Section 26(1) of the Equality Act 2010 makes it unlawful for a person to subject another person to unwanted conduct that is related to a protected characteristic so long as that conduct has the purpose or effect of violating the recipient’s dignity or creating an offensive, humiliating, hostile or degrading environment.
Whether conduct has that effect is an objective decision on the part of the employment tribunal but one, under section 26(4) of the 2010 Act, in which three factors must be considered: i) how the recipient perceived the conduct, ii) other circumstances of the case, and iii) whether it is reasonable for the conduct to have that effect.
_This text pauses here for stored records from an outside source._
(** heap_grow, with the end of the heap. *)
Definition paged_grow (p : Paging.t A) (heap_end : Z) : res (Z * (Paging.t A * Z)) :=
  '(err, pout, fr) ← ps_alloc (Paging.frames p);
  if negb (err =? 0) then Ok (err, (set_frames p fr, heap_end))
  else
    let page := default junk pout in
    p ← mm_map_page junk (set_frames p fr) (u32 (Z.shiftl page PAGE_SHIFT)) heap_end 0x03;
    Ok (0, (p, u32 (heap_end + PAGE_SIZE))).

(** The page of [v] is frame [f], for reading and for writing. *)
Definition frame_at (p : Paging.t A) (v f : Z) : Prop := ∀ w, walk w (pmem p) (cr3 p) v = Some f.

Definition in_heap (s : Heap.t A) (v : Z) : Prop := kernel_heap_start s ≤ v < kernel_heap_end s.

(** The byte memory of the heap is what the page tables show between the start
    and the end of the heap: other frames for other pages, none of which is a page
    table or free; and free frames hold [content]. *)
Record backed (s : Heap.t A) (p : Paging.t A) (pd : list Z) : Prop := {
  bk_inv : Paging.inv ram p pd;
  bk_tables : kernel_tables pd;
  bk_frames : frames s = Paging.frames p;
  bk_range : 0xC0000000 ≤ kernel_heap_start s ∧ kernel_heap_start s ≤ kernel_heap_end s ∧ kernel_heap_end s ≤ 0xE0000000 ∧
             kernel_heap_end s mod 4096 = 0;
  bk_page : ∀ v, in_heap s v → ∃ f, frame_at p v f ∧ data_frame (cr3 p) pd f ∧ ps_used (Paging.frames p) f ∧
    ∃ l, pmem p !! f = Some l ∧ length l = 1024%nat;
  bk_inj : ∀ v v' f, in_heap s v → in_heap s v' → frame_at p v f → frame_at p v' f → v / 4096 = v' / 4096;
  bk_in : ∀ v, in_heap s v → memory s !! v = vbyte p v;
  bk_out : ∀ v, ¬ in_heap s v → memory s !! v = None;
  bk_free : ∀ f i, ram f → ¬ ps_used (Paging.frames p) f → 0 ≤ i < 4096 → phys_byte (pmem p) (f * 4096 + i) = Some (u8 (content f i));
}.

Lemma frame_at_vbyte p v f : frame_at p v f → vbyte p v = phys_byte (pmem p) (f * 4096 + v mod 4096).
Proof. intros Hf. unfold vbyte, translate. by rewrite (Hf false). Qed.

(** A data frame changes: the walks stay. *)
Lemma walk_data w m c pd f l v :
  rmap m c pd → data_frame c pd f → 0 ≤ v < 0xFFC00000 → length l = 1024%nat → walk w (<[f := l]> m) c v = walk w m c v.
Proof.
  intros Hm [Hf1 Hf2] Hv Hl. assert (Hm' : rmap (<[f := l]> m) c pd) by (by apply rmap_table).
  set (j := Z.to_nat (v / 4194304)). assert (Hj : (j < 1023)%nat) by (unfold j; mlia).
  destruct (lookup_lt_is_Some_2 pd j) as [e He]; [rewrite (rm_len _ _ _ Hm); lia|].
  destruct (rm_table _ _ _ Hm j e Hj He) as [->|(g & q & -> & Hg & Hq & Hlq)].
  - by rewrite (walk_missing_any w _ _ _ j v Hm' eq_refl He), (walk_missing_any w _ _ _ j v Hm eq_refl He).
  - rewrite (walk_entry_any w _ _ _ j g q v Hm eq_refl He Hq), (walk_entry_any w _ _ _ j g q v Hm' eq_refl He); [done|].
    rewrite lookup_insert_ne; [done|]. intros ->. by apply (Hf2 j).
Qed.

Lemma inv_data p pd f l :
  Paging.inv ram p pd → data_frame (cr3 p) pd f → length l = 1024%nat → Paging.inv ram (set_pmem p (<[f := l]> (pmem p))) pd.
Proof.
  intros [H1 H2 H3 H4 H5] [Hf _] Hl. split; cbn; try done.
  - by apply rmap_table.
  - intros g Hg. destruct (H5 g Hg) as (Hr & q & Hq & Hlq). split; [done|].
    destruct (decide (g = f)) as [->|]; [exists l; by rewrite lookup_insert_eq|exists q; by rewrite lookup_insert_ne].
Qed.

Lemma vstore_ok s p pd v b m' :
  backed s p pd → store8 (memory s) v b = Ok m' → 0 ≤ b < 256 →
  ∃ p', vstore_byte p v b = Ok p' ∧ backed (set_memory s m') p' pd.
Proof.
  intros Hb Hst Hbyte. unfold store8 in Hst. destruct (memory s !! v) as [b0|] eqn:Hv; [|done]. injection Hst as <-.
  assert (Hin : in_heap s v).
  { destruct (decide (in_heap s v)) as [|Hn]; [done|]. by rewrite (bk_out _ _ _ Hb v Hn) in Hv. }
  destruct (bk_page _ _ _ Hb v Hin) as (f & Hf & Hdata & Hused & l & Hl & Hlen).
  pose proof (bk_range _ _ _ Hb) as Hr. pose proof (in_map _ _ _ (bk_inv _ _ _ Hb)) as Hm.
  destruct (lookup_lt_is_Some_2 l (Z.to_nat (v mod 4096 / 4))) as [w Hw]; [mlia|].
  unfold vstore_byte. rewrite (Hf true), Hl.
  assert (aget l (v mod 4096 / 4) = Ok w) as -> by (apply aget_Ok; split; [mlia|done]). cbn [mbind res_bind].
  rewrite aset_ok by mlia. cbn [mbind res_bind].
  set (l' := <[Z.to_nat (v mod 4096 / 4) := put_byte (v mod 4) b w]> l).
  assert (Hl' : length l' = 1024%nat) by (unfold l'; by rewrite length_insert).
  eexists. split; [reflexivity|].
  assert (Hwalk : ∀ x g, in_heap s x → frame_at p x g ↔ frame_at (set_pmem p (<[f := l']> (pmem p))) x g).
  { intros x g Hx. unfold frame_at, in_heap in *. cbn [pmem cr3 set_pmem].
    split; intros Hg wr; [rewrite (walk_data _ _ _ pd)|rewrite <- (walk_data _ _ _ pd f l')]; (done || lia). }
  split; cbn [memory frames kernel_heap_start kernel_heap_end set_memory].
  - apply inv_data; [apply Hb|done|done].
  - apply Hb.
  - apply (bk_frames _ _ _ Hb).
  - exact Hr.
  - intros x Hx. destruct (bk_page _ _ _ Hb x Hx) as (g & Hg & Hgd & Hgu & q & Hq & Hql).
    exists g. split; [by apply Hwalk|]. split; [done|]. split; [done|]. cbn [pmem set_pmem].
    destruct (decide (g = f)) as [->|]; [exists l'; by rewrite lookup_insert_eq|exists q; by rewrite lookup_insert_ne].
  - intros x y g Hx Hy Hgx Hgy. apply (bk_inj _ _ _ Hb x y g); [done|done|by apply Hwalk|by apply Hwalk].
  - intros x Hx. destruct (bk_page _ _ _ Hb x Hx) as (g & Hg & _).
    rewrite (frame_at_vbyte _ x g) by (by apply Hwalk). cbn [pmem set_pmem].
    destruct (decide (x = v)) as [->|Hne].
    + rewrite lookup_insert_eq. assert (g = f) as -> by (pose proof (Hg true) as E1; pose proof (Hf true) as E2; congruence).
      rewrite (phys_byte_at _ _ l') by apply lookup_insert_eq. unfold l'. rewrite list_lookup_insert_eq by mlia.
      rewrite put_byte_same by mlia. unfold u8. by rewrite Z.mod_small.
    + rewrite lookup_insert_ne by done. rewrite (bk_in _ _ _ Hb x Hx), (frame_at_vbyte _ x g Hg).
      destruct (decide (g = f)) as [->|Hgf].
      * pose proof (bk_inj _ _ _ Hb x v f Hx Hin Hg Hf) as Hpage.
        rewrite (phys_byte_at (<[f := l']> (pmem p)) f l' x) by apply lookup_insert_eq.
        rewrite (phys_byte_at (pmem p) f l x) by done. unfold l'.
        destruct (decide (Z.to_nat (x mod 4096 / 4) = Z.to_nat (v mod 4096 / 4))) as [E|E].
        -- rewrite E, Hw, list_lookup_insert_eq by mlia. rewrite put_byte_other by mlia. done.
        -- by rewrite list_lookup_insert_ne.
      * unfold phys_byte. replace ((g * 4096 + x mod 4096) / 4096) with g by mlia. by rewrite lookup_insert_ne.
  - intros x Hx. rewrite lookup_insert_ne by (by intros ->). by apply (bk_out _ _ _ Hb).
  - intros g i Hg Hu Hi. cbn [pmem set_pmem Paging.frames] in *. rewrite <- (bk_free _ _ _ Hb g i Hg Hu Hi). unfold phys_byte.
    replace ((g * 4096 + i) / 4096) with g by mlia. rewrite lookup_insert_ne; [done|]. by intros ->.
Qed.
(** The two regions hold pages 0 to 127, of which those in [clear] are free. *)
Definition clear_pages (st : store) (clear : gset Z) : Prop :=
  inv (chain st) [region_a; region_b] ∧
  (∃ ra rb, st !! region_a = Some ra ∧ base ra = 0 ∧ rlength ra = 64 ∧
            st !! region_b = Some rb ∧ base rb = 64 ∧ rlength rb = 64) ∧
  ∀ p, allocated (chain st) [region_a; region_b] p ↔ 0 ≤ p < 128 ∧ p ∉ clear.

(** The region of a page. *)
Lemma clear_region st clear p :
  clear_pages st clear → 0 ≤ p < 128 →
  ∃ a r, a ∈ [region_a; region_b] ∧ st !! a = Some r ∧ base r ≤ p < base r + rlength r ∧
         base r = 64 * (p / 64) ∧ rlength r = 64.
Proof.
  intros (_ & (ra & rb & Ha & Hba & Hla & Hb & Hbb & Hlb) & _) Hp.
  destruct (decide (p < 64)).
  - exists region_a, ra. split_and!; try done; [set_solver|lia|lia|mlia].
  - exists region_b, rb. split_and!; try done; [set_solver|lia|lia|mlia].
Qed.

(** The shape is kept by an update of a bitmap. *)
Lemma clear_update st clear clear' a r bm k v :
  clear_pages st clear → a ∈ [region_a; region_b] → st !! a = Some r →
  0 ≤ k < rlength r → bm_update (bitmap r) bm k v →
  (∀ p, p ∈ clear' ↔ if decide (p = base r + k) then v = false else p ∈ clear) →
  clear_pages (<[a := set_bitmap r bm]> st) clear'.
Proof.
  intros (Hinv & (ra & rb & Ha & Hba & Hla & Hb & Hbb & Hlb) & Hal) Hin Hr Hk Hupd Hcl.
  split; [|split].
  - apply (inv_update (chain st) _ a r bm region_a Hinv Hr); [apply Hupd|set_solver].
  - assert (region_a ≠ region_b) by (intros ->; simplify_eq; lia).
    destruct (decide (a = region_a)) as [->|]; [|assert (a = region_b) as -> by set_solver]; simplify_eq.
    + exists (set_bitmap ra bm), rb. rewrite lookup_insert_eq, lookup_insert_ne by done. done.
    + exists ra, (set_bitmap rb bm). rewrite lookup_insert_eq, lookup_insert_ne by done. done.
  - intros p. etrans; [apply (allocated_update (chain st) _ a r bm k v region_a Hinv Hin Hr Hk Hupd)|].
    specialize (Hcl p). specialize (Hal p). assert (0 ≤ base r + k < 128).
    { destruct (decide (a = region_a)) as [->|]; [|assert (a = region_b) as -> by set_solver]; simplify_eq; lia. }
    case_decide; [subst p; destruct v; naive_solver|naive_solver].
Qed.

Lemma getbit_clear st clear p :
  clear_pages st clear → 0 ≤ p < 128 → p mod 64 ≠ 0 →
  memory_region_getbit st region_a p = Ok (if decide (p ∈ clear) then 0 else 1).
Proof.
  intros H Hp Hm. destruct (clear_region st clear p H Hp) as (a & r & Hin & Hr & Hrng & Hb & _).
  pose proof H as (Hinv & _ & Hal). etrans; [apply (getbit_in (chain st) _ p a r Hinv Hin Hr Hrng)|].
  assert (p ≠ base r) by mlia. test_false (p =? base r).
  destruct (bm_bit (bitmap r) (p - base r)) eqn:Hbit; case_decide as Hc; try done; exfalso.
  - by apply (Hal p); [exists a, r|].
  - destruct (proj2 (Hal p)) as (a' & r' & Hin' & Hr' & Hrng' & Hbit'); [done|].
    destruct Hinv as (Hseg & _ & Hsort & _).
    assert (a' = a) as -> by (eapply (sorted_disjoint _ _ a' a r' r p); done).
    cbn in Hr'. congruence.
Qed.

Lemma setbit_clear st clear p v :
  clear_pages st clear → 0 ≤ p < 128 →
  ∃ st', memory_region_setbit st region_a p v = Ok st' ∧
         clear_pages st' (if v then clear ∖ {[p]} else clear ∪ {[p]}).
Proof.
  intros H Hp. destruct (clear_region st clear p H Hp) as (a & r & Hin & Hr & Hrng & _).
  pose proof H as (Hinv & _ & _).
  destruct (setbit_in (chain st) _ p v a r Hinv Hin Hr Hrng) as (bm & Hs & Hupd).
  eexists. split; [exact Hs|].
  eapply (clear_update st clear _ a r bm (p - base r) v H Hin Hr); [lia|done|].
  intros q. replace (base r + (p - base r)) with p by lia.
  destruct v; case_decide; set_solver.
Qed.

(** A search takes a free page, and fails only without one. *)
Lemma find_clear st clear :
  clear_pages st clear →
  (memory_region_find_and_set st region_a 0 = Ok (None, st) ∧ ∀ p, 0 ≤ p < 128 → p ∉ clear) ∨
  ∃ a p st', memory_region_find_and_set st region_a 0 = Ok (Some (a, p), st') ∧
             p ∈ clear ∧ clear_pages st' (clear ∖ {[p]}).
Proof.
  intros H. pose proof H as (Hinv & _ & Hal). pose proof Hinv as (Hseg & _ & Hsort & _).
  destruct (find_and_set_ok _ _ 0 _ Hseg) as [[Hf Hfull]|(a & p & st' & Hf & Hfd)]; [by left|left|right].
  - split; [exact Hf|]. intros p Hp.
    destruct (clear_region st clear p H Hp) as (a & r & Hin & Hr & Hrng & _ & Hl).
    apply (Hal p). exists a, r. split_and!; try done; try lia.
    apply (Hfull a r Hin Hr). unfold usable. rewrite Hl. change (32 * (64 / 32)) with 64. lia.
  - exists a, p, st'. split; [exact Hf|].
    destruct (found_inv (chain st) _ _ st' a p Hinv (reflexivity _) Hfd)
      as (_ & (b & rb & Hb & Hrb & Hrng) & Hna & _).
    destruct Hfd as (Hin & r & bm & k & Hr & Hk & -> & Hclr & Hupd & ->). cbn in Hr, Hrb.
    assert (Hk' : 0 ≤ k < rlength r).
    { eapply segment_lookup in Hseg as (_ & _ & r' & Hr' & _ & _ & Hl & _); [|done].
      cbn in Hr'. simplify_eq. unfold usable in Hk. mlia. }
    split.
    + destruct (decide (base r + k ∈ clear)) as [|Hn]; [done|]. exfalso. apply Hna, Hal. split; [|done].
      destruct H as (_ & (ra & rb' & Ha & ? & ? & Hb' & ? & ?) & _).
      destruct (decide (b = region_a)) as [->|]; [|assert (b = region_b) as -> by set_solver]; simplify_eq; lia.
    + eapply (clear_update st clear _ a r bm k true H Hin Hr); [done|done|].
      intros q. case_decide; set_solver.
Qed.

(** ** The test *)

(** After the assignments: the first 32 + n of the 64 pages of the region are taken. *)
Lemma prepare_region_ok st region nxt b len n r :
  region ≠ 0 → st !! region = Some r → bm_ok (bitmap r) → 0 ≤ n ≤ 32 →
  ∃ bm, prepare st region nxt b len (Z.ones 32) (Z.ones n) = Ok (<[region := Region nxt b len bm]> st) ∧
        bm_ok bm ∧ ∀ j, 0 ≤ j < 64 → bm_bit bm j = (j <? 32 + n).
Proof.
  intros H0 Hr Hbm Hn. unfold prepare. rewrite (deref_ok st region r) by done. cbn [mbind res_bind].
  destruct (word_set_ok (bitmap r) 0 (Z.ones 32) Hbm) as (bm1 & -> & Hbm1 & Hb1); [lia|]. cbn [mbind res_bind].
  destruct (word_set_ok bm1 1 (Z.ones n) Hbm1) as (bm2 & -> & Hbm2 & Hb2); [lia|]. cbn [mbind res_bind].
  exists bm2. split; [done|]. split; [done|]. intros j Hj. rewrite Hb2, Hb1 by lia.
  rewrite !Z.testbit_ones_nonneg by mlia. destruct (decide (j < 32)).
  - assert (j / 32 = 0 ∧ j mod 32 = j) as [-> ->] by mlia. cbn [Z.eqb].
    by test_true (j <? 32); test_true (j <? 32 + n).
  - assert (j / 32 = 1 ∧ j mod 32 = j - 32) as [-> ->] by mlia. cbn [Z.eqb Pos.eqb].
    destruct (Z.ltb_spec (j - 32) n), (Z.ltb_spec j (32 + n)); done || lia.
Qed.

(** The locals of the test are at two addresses, with any contents. *)
Definition locals (st : store) : Prop :=
  0 < region_a ∧ 0 < region_b ∧ region_a ≠ region_b ∧
  (∃ r, st !! region_a = Some r ∧ bm_ok (bitmap r)) ∧ (∃ r, st !! region_b = Some r ∧ bm_ok (bitmap r)).
(** What main.c takes for the colour fields: it compares the type of the tag, not
    that of the framebuffer, so that the first six bytes of a palette, and of the
    padding behind a short one, are the masks. *)
Definition color_fields (colors : framebuffer_colors) : console_fb_color_fmt :=
  match colors with
  | FbFields rp rs gp gs bp bs => Fmt rs rp gs gp bs bp
  | _ =>
      match encode_colors colors ++ replicate 6 0 with
      | rp :: rs :: gp :: gs :: bp :: bs :: _ => Fmt rs rp gs gp bs bp
      | _ => Fmt 0 0 0 0 0 0
      end
  end.

(** A framebuffer without colour information is the text mode. *)
Definition colors_ok (type : Z) (colors : framebuffer_colors) : Prop :=
  match colors with
  | FbFields rp rs gp gs bp bs => Forall is_byte [rp; rs; gp; gs; bp; bs]
  | FbPalette _ => True
  | FbNone => type = MULTIBOOT2_FRAMEBUFFER_TYPE_EGA_TEXT
  end.

(** The display that main.c makes of a framebuffer. *)
Definition display_of (c : multiboot2_tag_framebuffer_common) (fmt : console_fb_color_fmt) (screen : list Z) : display :=
  if framebuffer_type c =? MULTIBOOT2_FRAMEBUFFER_TYPE_EGA_TEXT then TextDisplay (framebuffer_width c) (framebuffer_height c)
  else
    let bpp := framebuffer_bpp c in
    let padded := u8 (Z.shiftl (if negb (bpp mod 8 =? 0) then u8 (bpp + (8 - bpp mod 8)) else bpp) 3) in
    PixelDisplay (Fb (framebuffer_width c) (framebuffer_height c)
      (if negb (framebuffer_pitch c =? 0) then framebuffer_pitch c else framebuffer_height c)
      bpp FB_CONSOLE_FLAG_RGB screen (replicate (Z.to_nat (padded * 256)) 0) 0 fmt []).

(** Six bytes behind the common part. *)
Lemma bytes_at_format m a rp rs gp gs bp bs l :
  bytes_at m (a + 32) (rp :: rs :: gp :: gs :: bp :: bs :: l) → read_format m a = Ok (Fmt rs rp gs gp bs bp).
Proof.
  intros H. assert (Hl : ∀ i x, (rp :: rs :: gp :: gs :: bp :: bs :: l) !! i = Some x → load8 m (a + (32 + Z.of_nat i)) = Ok x).
  { intros i x Hi. unfold load8. by rewrite Z.add_assoc, (H i x Hi). }
  unfold read_format.
  rewrite (Hl 0%nat rp eq_refl : load8 m (a + 32) = _), (Hl 1%nat rs eq_refl : load8 m (a + 33) = _),
    (Hl 2%nat gp eq_refl : load8 m (a + 34) = _), (Hl 3%nat gs eq_refl : load8 m (a + 35) = _),
    (Hl 4%nat bp eq_refl : load8 m (a + 36) = _), (Hl 5%nat bs eq_refl : load8 m (a + 37) = _). done.
Qed.

(** Black and white: the red field is taken to be at bit 2 and empty, the blue one at
    bit 0 with 255 bits. *)
Lemma palette_taken_for_fields :
  color_fields (FbPalette [Color 0 0 0; Color 255 255 255]) = Fmt 0 2 0 0 255 0.
Proof. done. Qed.

Lemma byte1_small z : is_byte z → byte1 z = [z].
Proof. intros Hz. cbn. unfold is_byte in Hz. by rewrite Z.mod_small by lia. Qed.

(** The colour information and the padding of the tag. *)
Lemma encoded_colors m a c colors :
  bytes_at m a (pad8 (encode_tag (TagFramebuffer c colors))) →
  bytes_at m (a + 32) (encode_colors colors ++ replicate (Z.to_nat (- (32 + Z.of_nat (length (encode_colors colors))) mod 8)) 0).
Proof.
  unfold pad8. rewrite length_encode_tag. unfold tag_size. cbn [payload]. unfold encode_tag. cbn [payload].
  rewrite !app_assoc, <- (app_assoc _ (encode_colors colors)). rewrite length_app.
  replace (8 + Z.of_nat (length (encode_framebuffer_common c) + length (encode_colors colors)))
    with (32 + Z.of_nat (length (encode_colors colors))) by (change (length (encode_framebuffer_common c)) with 24%nat; lia).
  intros H. apply bytes_at_app in H as [_ H]. exact H.
Qed.

Lemma encoded_format m a c colors :
  bytes_at m a (pad8 (encode_tag (TagFramebuffer c colors))) → colors_ok (framebuffer_type c) colors →
  framebuffer_type c ≠ MULTIBOOT2_FRAMEBUFFER_TYPE_EGA_TEXT → read_format m a = Ok (color_fields colors).
Proof.
  intros Hm%encoded_colors Hc Hn. destruct colors as [cs|rp rs gp gs bp bs|]; [|clear Hn|done].
  - destruct cs as [|c1 [|c2 cs]].
    + by apply (bytes_at_format m a _ _ _ _ _ _ _ Hm).
    + by apply (bytes_at_format m a _ _ _ _ _ _ _ Hm).
    + apply bytes_at_app in Hm as [Hm _]. by apply (bytes_at_format m a _ _ _ _ _ _ _ Hm).
  - cbn [colors_ok] in Hc. repeat (apply Forall_cons in Hc as [? Hc]). cbn [encode_colors] in Hm.
    rewrite !byte1_small in Hm by done. by apply (bytes_at_format m a _ _ _ _ _ _ _ Hm).
Qed.

Lemma encoded_framebuffer m a c colors :
  bytes_at m a (pad8 (encode_tag (TagFramebuffer c colors))) → common_ok c → colors_ok (framebuffer_type c) colors → 0 < a →
  fb_range m a = Ok (u32 (framebuffer_addr c), u32 (u32 (framebuffer_pitch c * framebuffer_height c) * Z.shiftr (framebuffer_bpp c) 3)) ∧
  ∀ screen, choose_display m a screen = Ok (display_of c (color_fields colors) screen).
Proof.
  intros Hm Hc Hf Ha. pose proof (encoded_format m a c colors Hm Hf) as Hfmt. destruct Hc.
  unfold pad8 in Hm. apply bytes_at_app in Hm as [Hm _].
  unfold encode_tag in Hm. cbn [payload] in Hm. unfold encode_framebuffer_common in Hm.
  rewrite <- !app_assoc in Hm. fields Hm.
  assert (Haddr : load64 m (a + 8) = Ok (framebuffer_addr c)) by (by apply load64_at).
  assert (Hpitch : load32 m (a + 16) = Ok (framebuffer_pitch c)) by (by apply load32_at).
  assert (Hwidth : load32 m (a + 20) = Ok (framebuffer_width c)) by (by apply load32_at).
  assert (Hheight : load32 m (a + 24) = Ok (framebuffer_height c)) by (by apply load32_at).
  assert (Hbpp : load8 m (a + 28) = Ok (framebuffer_bpp c)) by (by apply load8_at).
  assert (Htype : load8 m (a + 29) = Ok (framebuffer_type c)) by (by apply load8_at).
  assert (Htag : load32 m a = Ok 8) by (by apply load32_at).
  split.
  - unfold fb_range. by rewrite Haddr, Hpitch, Hheight, Hbpp.
  - intros screen. unfold choose_display, display_of, MULTIBOOT2_FRAMEBUFFER_TYPE_EGA_TEXT in *.
    rewrite (proj2 (Z.eqb_neq a 0)) by lia. cbn [negb]. rewrite Htype, Hwidth, Hheight. cbn [mbind res_bind].
    destruct (Z.eqb_spec (framebuffer_type c) 2) as [|Hne]; [done|]. rewrite Hpitch, Hbpp, Htag. cbn [mbind res_bind Z.eqb].
    by rewrite (Hfmt Hne).
Qed.

(** ** Lemmas: the information as a whole *)

Section information.
Context (m : mem) (info : Z) (ts : list multiboot2_tag).
Context (Hm : bytes_at m info (encode_info ts)) (Hi : 0 < info) (Hal : info mod 8 = 0).
Context (Hb : info + Z.of_nat (length (encode_info ts)) + 8 < 4294967296).

Lemma information_tags :
  bytes_at m (info + 8) (encode_tags ts) ∧ info + 8 + Z.of_nat (length (encode_tags ts)) + 8 < 4294967296 ∧
  load32 m info = Ok (8 + Z.of_nat (length (encode_tags ts))).
Proof.
  revert Hm Hb. unfold encode_info. rewrite !length_app, !length_le_put. intros Hm' Hb'. fields Hm'.
  change (Z.of_nat 4 + Z.of_nat 4) with 8 in Hm'. split; [done|]. split; [lia|]. apply load32_at; [done|lia].
Qed.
This was the issue in the recent case of Evans v Xactly Corporation Ltd [2018] UKEAT 0128_18_1508. The claimant, who had links with the travelling community, brought a claim of harassment related to race on the basis of comments directed to him whilst at work that he was “a fat ginger pikey.” Pikey is a pejorative term term related to the Irish traveller community (some background from the BBC website is here).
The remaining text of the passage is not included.